The Great Wall Of China: The Longest Construction In The World

The Great Wall of China is both the longest man-made structure in the world and one of the country's main tourist attractions. The historical and strategic importance of this gigantic military structure, as well as its architectural value, have earned it a place on UNESCO's World Heritage List.


The Great Wall of China (whose name in Chinese literally means the 'long wall') refers to a set of military fortifications built in several stages between the 5th century BC and the 16th century.

This military work, which is the largest man-made architectural structure in length, area and mass, has been a UNESCO World Heritage Site since 1987.

History of the Great Wall

It was around 220 BC that Qin Shin Huang set about linking the existing sections of fortifications to form a coherent system of defense against invasions from the north. The purpose of these fortifications was to mark and defend China's northern border.

The construction of the Great Wall of China continued into the Ming Dynasty (1368-1644), resulting in the world's largest military engineering work.

Note: The portion of the fortifications built during the Ming Dynasty is generally referred to as the 'Great Wall'. This portion connects the Shanhai Strait (on the banks of the Yalu River) in the east to Jiayuguan in the west.

A gigantic defence system

The Great Wall of China is not just a wall, but is a complete defense system consisting of several walls, Towers of lookout and Towers of signal fire.

An estimated one million soldiers were deployed along the Great Wall to defend the border.

The size of the Walls varied according to the characteristics of the topography: thus, in the plains and strategic passages, the Walls were very high and solid, while they were lower and narrower in the high and steep mountains.

The Great Wall in figures

The length of the Great Wall of China is about 6700 km. Today, many segments, with a total length of about 1000 kilometers, are buried underground.

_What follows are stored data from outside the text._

Lemma wf_add_appender p a s : log_wf s -> is_Some (loggers s !! p) -> is_Some (appenders s !! a) ->
  exists s', add_appender p (Some a) s = Ok tt s' /\ log_wf s'.
Proof.
  intros Hs [x Hx] [y Hy]. rewrite (add_appender_ok p a x y) by auto. eexists. split; [reflexivity|].
  destruct (wf_logger s Hs p x Hx) as [Hf Ha].
  assert (is_Some (a_formatter (attached (l_formatter x) y))) as Hf' by (unfold attached; simpl; by destruct (a_formatter y)).
  apply (wf_put p _ (set_appenders _ s)); [apply wf_appenders; [done|intros b; by apply ready_put]|]. split; [done|].
  simpl. apply Forall_app. split; [eapply Forall_impl; [exact Ha|intros b; by apply ready_put]|].
  constructor; [|constructor]. eexists. simpl. by rewrite lookup_insert_eq.
Qed.
Lemma wf_del_appender p a s : log_wf s -> is_Some (loggers s !! p) -> exists s', del_appender p a s = Ok tt s' /\ log_wf s'.
Proof.
  intros Hs Hp. destruct a as [a|].
  - apply (wf_replace p (fun x => Logger_ (m_name x) (l_level x) (erase_first a (m_appenders x)) (l_formatter x))); [done|done|].
    intros x [Hf Ha]. split; [done|]. rewrite Forall_forall in *. intros b Hb. by apply Ha, (erase_first_sub a).
  - destruct Hp as [x Hx]. exists s. split; [|done]. unfold del_appender.
    erewrite locked_ok; [|by auto|by rewrite (bind_logger p _ _ x)|done]. by destruct s.
Qed.
Lemma wf_set_level p level s : log_wf s -> is_Some (loggers s !! p) -> exists s', set_level p level s = Ok tt s' /\ log_wf s'.
Proof.
  intros Hs [x Hx]. unfold set_level. rewrite (bind_logger p _ _ x) by done. eexists. split; [reflexivity|].
  apply wf_put; [done|]. destruct (wf_logger s Hs p x Hx). by split.
Qed.
Lemma wf_add_logger name p s : log_wf s -> is_Some (loggers s !! p) -> exists s', add_logger name p s = Ok tt s' /\ log_wf s'.
Proof.
  intros Hs Hp. pose proof (wf_names_put name p s Hs Hp) as Hw. unfold add_logger. eexists.
  split; [erewrite locked_ok; [|by auto|reflexivity|]; [reflexivity|done]|]. by destruct s.
Qed.
Lemma wf_set_formatter p f s : log_wf s -> is_Some (loggers s !! p) -> exists s', set_formatter p (Some f) s = Ok tt s' /\ log_wf s'.
Proof. intros Hs Hp. apply wf_replace; [done|done|]. intros x [Hf Ha]. split; [by eexists|done]. Qed.
Lemma wf_set_pattern p v s : log_wf s -> is_Some (loggers s !! p) -> exists s', set_pattern p v s = Ok tt s' /\ log_wf s'.
Proof.
  intros Hs Hp. unfold set_pattern, bind, formatter_of. destruct (new_formatter v) as (f & -> & _). cbn [ret].
  unfold ret. destruct (m_error f); [by exists s|]. by apply wf_set_formatter.
Qed.
Lemma wf_new_file filename s : log_wf s -> exists a s', new_FileLogAppender filename s = Ok a s' /\ log_wf s'.
Proof.
  intros Hs. unfold new_FileLogAppender, bind at 1. destruct (can_open filename).
  - apply wf_new_appender. exact (wf_output (console s) _ s Hs).
  - by apply wf_new_appender.
Qed.

Definition is_log (o : op) : Prop := match o with LogTo _ _ => True | _ => False end.
Lemma op_wf o s : log_wf s -> enabled o s -> ~ is_log o -> exists s', run_op o s = Ok tt s' /\ log_wf s'.
Proof.
  intros Hs He.
  destruct o as [name|name p|p level|p a|p a|p|p f|p v|a f| |filename|p e]; simpl in *; intros Hlog.
  - destruct (wf_get_logger name s Hs) as (p & s' & Ep & Hs' & _). exists s'. unfold bind. by rewrite Ep.
  - by apply wf_add_logger.
  - by apply wf_set_level.
  - destruct He. by apply wf_add_appender.
  - by apply wf_del_appender.
  - apply wf_replace; [done|done|]. intros x [Hf Ha]. by split.
  - by apply wf_set_formatter.
  - by apply wf_set_pattern.
  - destruct He as [y Hy]. rewrite (set_formatter_ok a y) by auto. eexists. split; [reflexivity|].
    apply wf_appenders; [done|]. intros b. apply ready_put. by eexists.
  - destruct (wf_new_appender StdoutLogAppender s Hs) as (a & s' & Ea & Hs'). exists s'. unfold bind, new_StdoutLogAppender.
    by rewrite Ea.
  - destruct (wf_new_file filename s Hs) as (a & s' & Ea & Hs'). exists s'. unfold bind. by rewrite Ea.
  - by destruct Hlog.
Qed.
Lemma op_wf_after o s s' : log_wf s -> enabled o s -> run_op o s = Ok tt s' -> log_wf s'.
Proof.
  intros Hs He Hr. destruct (decide (match o with LogTo _ _ => true | _ => false end = true)) as [E|E].
  - destruct o as [| | | | | | | | | | |p e]; try done. simpl in *. rewrite (log_wf_text p e s Hs He) in Hr.
    destruct (recipients p e s) as [l|]; [|done]. destruct (texts l e s) as [ws|]; [|done].
    injection Hr as <-. by apply wf_all_wrote.
  - destruct (op_wf o s Hs He) as (s1 & E1 & Hs1); [intros Hl; apply E; by destruct o|]. congruence.
Qed.

Lemma manager_wf disk : exists s, new_LoggerManager (empty disk) = Ok tt s /\ log_wf s.
Proof.
  unfold new_LoggerManager, bind at 1. rewrite new_Logger_ok. set (r := fresh_logger (empty disk)).
  set (s1 := set_root r (set_loggers (<[r := Logger_ "root" DEBUG [] default_format]> (loggers (empty disk))) (empty disk))).
  assert (log_wf s1) as Hs1.
  { split; simpl; [done| | |].
    - by rewrite lookup_insert_eq.
    - intros n p. by rewrite lookup_empty.
    - intros p x [[_ <-]|[_ Hx]]%lookup_insert_Some; [apply sound_default|by rewrite lookup_empty in Hx]. }
  unfold bind at 1, modify at 1. fold s1. unfold bind at 1, new_StdoutLogAppender.
  destruct (wf_new_appender StdoutLogAppender s1 Hs1) as (a & s2 & E2 & Hs2). rewrite E2.
  assert (loggers s2 = loggers s1 /\ is_Some (appenders s2 !! a)) as [El Ha].
  { unfold new_appender, bind, gets, put_appender, modify, ret in E2. injection E2 as <- <-. split; [done|]. simpl.
    by rewrite lookup_insert_eq. }
  assert (is_Some (loggers s2 !! r)) as Hr by (rewrite El; simpl; by rewrite lookup_insert_eq).
  destruct (wf_add_appender r a s2 Hs2 Hr Ha) as (s3 & E3 & Hs3). unfold bind. rewrite E3. eexists. split; [reflexivity|].
  apply wf_names_put; [done|]. destruct Hr as [x Hx]. destruct Ha as [y Hy].
  rewrite (add_appender_ok r a x y) in E3 by auto. injection E3 as <-. simpl. by rewrite lookup_insert_eq.
Qed.
Lemma log_reachable_wf s : reachable s -> log_wf s.
Proof.
  induction 1 as [disk s E|o s s' _ IH He E].
  - destruct (manager_wf disk) as (s' & E' & Hs'). congruence.
  - by eapply op_wf_after.
Qed.

(** C26: in every state a program reaches through the interface of the loggers, called
    with appenders and formatters that are not null, no
    spin lock is left taken, every appender of a logger has a formatter, and every
    operation but [log] returns: none waits for a lock its own thread holds, follows
    a null pointer or throws.  [get_logger] answers the logger registered under the
    name, or makes one at level DEBUG without appenders and registers it, so that
    asking again gives the same logger. *)
Theorem loggers_safe s :
  reachable s ->
  held s = [] /\
  (forall p x a, loggers s !! p = Some x -> a ∈ m_appenders x ->
     exists y f, appenders s !! a = Some y /\ a_formatter y = Some f) /\
  (forall o, enabled o s -> ~ is_log o -> exists s', run_op o s = Ok tt s' /\ held s' = []) /\
  (forall name, exists p s', get_logger name s = Ok p s' /\ get_logger name s' = Ok p s' /\
     match m_loggers s !! name with
     | Some q => q = p /\ s' = s
     | None => loggers s !! p = None /\ loggers s' !! p = Some (Logger_ name DEBUG [] default_format) /\
               is_Some default_format /\ (forall name', name' <> name -> m_loggers s' !! name' = m_loggers s !! name')
     end).
Proof.
  intros Hs%log_reachable_wf. split; [exact (wf_held s Hs)|]. split; [|split].
  - intros p x a Hx Ha. destruct (wf_logger s Hs p x Hx) as [_ Hr]. rewrite Forall_forall in Hr.
    destruct (Hr a Ha) as (y & Hy & f & Hf). by exists y, f.
  - intros o He Ho. destruct (op_wf o s Hs He Ho) as (s' & E & Hs'). exists s'. split; [done|exact (wf_held s' Hs')].
  - intros name. destruct (wf_get_logger name s Hs) as (p & s' & E & Hs' & Hp & Hm). exists p, s'. split; [done|].
    split; [rewrite get_logger_ok by auto; by rewrite Hp|]. destruct (m_loggers s !! name) as [q|]; [done|].
    destruct Hm as (Hn & El & En & _). rewrite El, En, lookup_insert_eq. split; [done|]. split; [done|]. split.
    + unfold default_format. destruct default_formatter as (f & -> & _). by eexists.
    + intros name' Hne. by rewrite lookup_insert_ne.
Qed.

In Chinese, it is nicknamed 'the long wall of ten thousand li'.
This expression can be understood in the literal sense (6700 km is equivalent to 13,400 li) or in the symbolic sense because the number ten thousand symbolizes infinity in Chinese.

These fortifications are between 5 and 17 meters high and on average 4 to 5 meters wide. Some impressive portions can be seen near Beijing, the capital.
The Great Wall is also one of the few monuments visible from space.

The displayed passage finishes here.